Primes.zip has a text file in it with all of the digits. It is over 4 megabytes.
Whoa.

is that a mersenne prime (out of curiosity)?

Si senor.

Okay, well I do not have the computational power to test those values, but if you can show me that the next prime is greater than 133 digits away, I will accept that :) Note that if you are comparing, say, m34 to m35, that does not say that the next prime after m34 is m35 :) It just says that is the next mersenne prime

m39 is THE LARGEST prime number known to man. If the next one was less than 133 away, we would have found it by now.
Also, What is your answer?
P.S. How is my sig? suggestions?

Actually, that is not true :) That might be the largest known prime (I think there are a few larger ones that have been found), but there is a special algorithm for testing mersenne primes. This method couldn't be applied to the 134 values after it :)
(this is why not all of the values between mersenne primes have been tested)

I see. So there are likely those higher but not mersenne.
So what is your answer?

Pretty easy. I got it!

Well, I present you two answers...
Actually, only 1 since it was posted in IRC :) I will tell the other to Qwerty.55 if he wants, but I leave it up to you guys to find the other method :)
Theorem: If n and k are natural numbers where n is less than or equal to k, n(k!+n)
Proof:
Let k and n be natural numbers
Since n is less than or equal to k, n is a factor of k!, so nk!
Therefore, n(k!+n)
☺
A corollary follows that {k!+2,k!+3,k!+4,...,k!+k} is a sequence of k1 composite numbers
So, if k=133, we have a sequence of at least 132 composite numbers :)

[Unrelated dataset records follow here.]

(** The text for the two lists of a call that returned *)
Lemma rendered_text (target : option string) (app : list Rule)
    (sug : list (string * string)) :
  find_applicable_rules env repo_root target = Ok (app, sug) ->
  get_applicable_rules_content_try env repo_root target
  = Ok (if bool_decide (app <> []) || bool_decide (sug <> [])
        then results_header
             +:+ concat_all (rule_block env repo_root <$> app)
             +:+ concat_all (suggestion_line env repo_root <$> sug)
        else "").
Proof.
  intros Hok. unfold get_applicable_rules_content_try. rewrite Hok.
  destruct (_ || _); [|reflexivity].
  pose proof (find_applicable_rules_run_classified env target repo_root) as Hc.
  apply find_applicable_rules_ok in Hok as [-> ->].
  rewrite render_applicable_eq.
  2:{ intros r Hr. apply mdc_path_truthy, (cl_mdc _ _ _ Hc).
      apply (cl_app_sound _ _ _ Hc r Hr). }
  rewrite render_suggested_eq.
  2:{ intros [d p] Hp. apply mdc_path_truthy, (cl_mdc _ _ _ Hc).
      apply (cl_sug_sound _ _ _ Hc d p Hp). }
  rewrite append_assoc. reflexivity.
Qed.

Lemma contains_concat_all (x s : string) (l : list string) :
  s ∈ l -> PyStr.contains x s = true ->
  PyStr.contains x (concat_all l) = true.
Proof.
  intros Hin Hx. induction l as [|y l IH]; [apply elem_of_nil in Hin; easy|].
  cbn [concat_all fold_right]. apply elem_of_cons in Hin as [<-|Hin].
  - apply contains_append_r, Hx.
  - apply contains_append_l, IH, Hin.
Qed.

End RenderedText.

(** X18. Rendering adds no failure of its own: the body of
    [get_applicable_rules_content] raises exactly when discovery raises,
    because every path it makes relative is the non-empty path of a
    loaded document; so the empty string stands for an exception only
    when [find_applicable_rules] raised. *)
Theorem rendering_raises_only_with_discovery (env : Env)
    (repo_root : string) (target : option string) (e : exn) :
  get_applicable_rules_content_try env repo_root target = Raise e <->
  find_applicable_rules env repo_root target = Raise e.
Proof.
  destruct (find_applicable_rules env repo_root target) as [[app sug]|e'|]
    eqn:Hf.
  - rewrite (rendered_text env repo_root target app sug Hf).
    split; discriminate.
  - unfold get_applicable_rules_content_try. rewrite Hf.
    split; intros [= ->]; reflexivity.
  - unfold get_applicable_rules_content_try. rewrite Hf.
    split; discriminate.
Qed.

(** X19. When discovery returns two lists that are not both empty, the
    rendering is the results line followed by one block for each
    applicable rule, in order (a line naming the rule's path relative to
    the root argument, then the payload), followed by one line for each
    suggestion, in order (its description and relative path). *)
Theorem rendering_layout (env : Env) (repo_root : string)
    (target : option string) (app : list Rule) (sug : list (string * string)) :
  find_applicable_rules env repo_root target = Ok (app, sug) ->
  app <> [] \/ sug <> [] ->
  get_applicable_rules_content env repo_root target
  = Ok (results_header
        +:+ concat_all (rule_block env repo_root <$> app)
        +:+ concat_all (suggestion_line env repo_root <$> sug)).
Proof.
  intros Hok Hne. unfold get_applicable_rules_content.
  rewrite (rendered_text env repo_root target app sug Hok).
  destruct Hne as [Hne|Hne].
  - rewrite (bool_decide_eq_true_2 _ Hne). reflexivity.
  - rewrite (bool_decide_eq_true_2 _ Hne), orb_true_r. reflexivity.
Qed.

Lemma rendering_layout_witness :
  get_applicable_rules_content js_rule_repo "/r" (Some "/r/src/app.js")
  = Ok (results_header
        +:+ concat_all (rule_block js_rule_repo "/r" <$> [js_rule])
        +:+ concat_all (suggestion_line js_rule_repo "/r" <$> [])).
Proof.
  apply (rendering_layout js_rule_repo "/r" (Some "/r/src/app.js")
           [js_rule] []).
  - vm_compute; reflexivity.
  - left; discriminate.
Defined.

my solution was 10^120000 to 10^120000+132. (I wrote a prog in python to test that, since I was pretty sure there weren't many primes up there)

Hmm, could I see the code used to test it and is there any loss of accuracy when Python works with those numbers?

Well, I got a slight improvement... don't know if it really counts as different from the factorial solution, though. It has 51 digits, and goes 525...[45 digits]...632. (just to not spoil it for everyone else, while letting others check if they got the same solution)
edit for typo in a digit

Could you explain how you came to the result? The smallest value where a 134 digit gap or more occurs that I found (without factoring the values) was 57 digits long :/
(it should actually be a gap of more than 240)

Sent it in a PM.

Hmm, could I see the code used to test it and is there any loss of accuracy when Python works with those numbers?
Python has BigNum libraries, so if the program was written correctly, the answer should be correct.

Ah, okay... Still, it isn't a pretty proof :P Also, sqrt(Time) is correct! Thanks for the proof, because that helped me make sense of it :)

You seem to be very math savvy xeda! I mean, even your username is a reference to the Fibonacci sequence.

And my picture is a reference to Pascal's Triangle :D

I thought that pascal's triangle was more one dimensional? It just goes down and expands in the middle.
I suppose lots of patterns in math usually lead to curves in the end. Think of the sines and waves and all that.

Oh, the little curves are my own implementations :) It is the actual pieces that the curves "connect" to that are the pascals triangle part :) I drew it in paint, so I went down to the pixel

Oh, I see... yeah, i see the triangle now. Cool!
I'm gonna use my psychic skills now... You did that in windows vista!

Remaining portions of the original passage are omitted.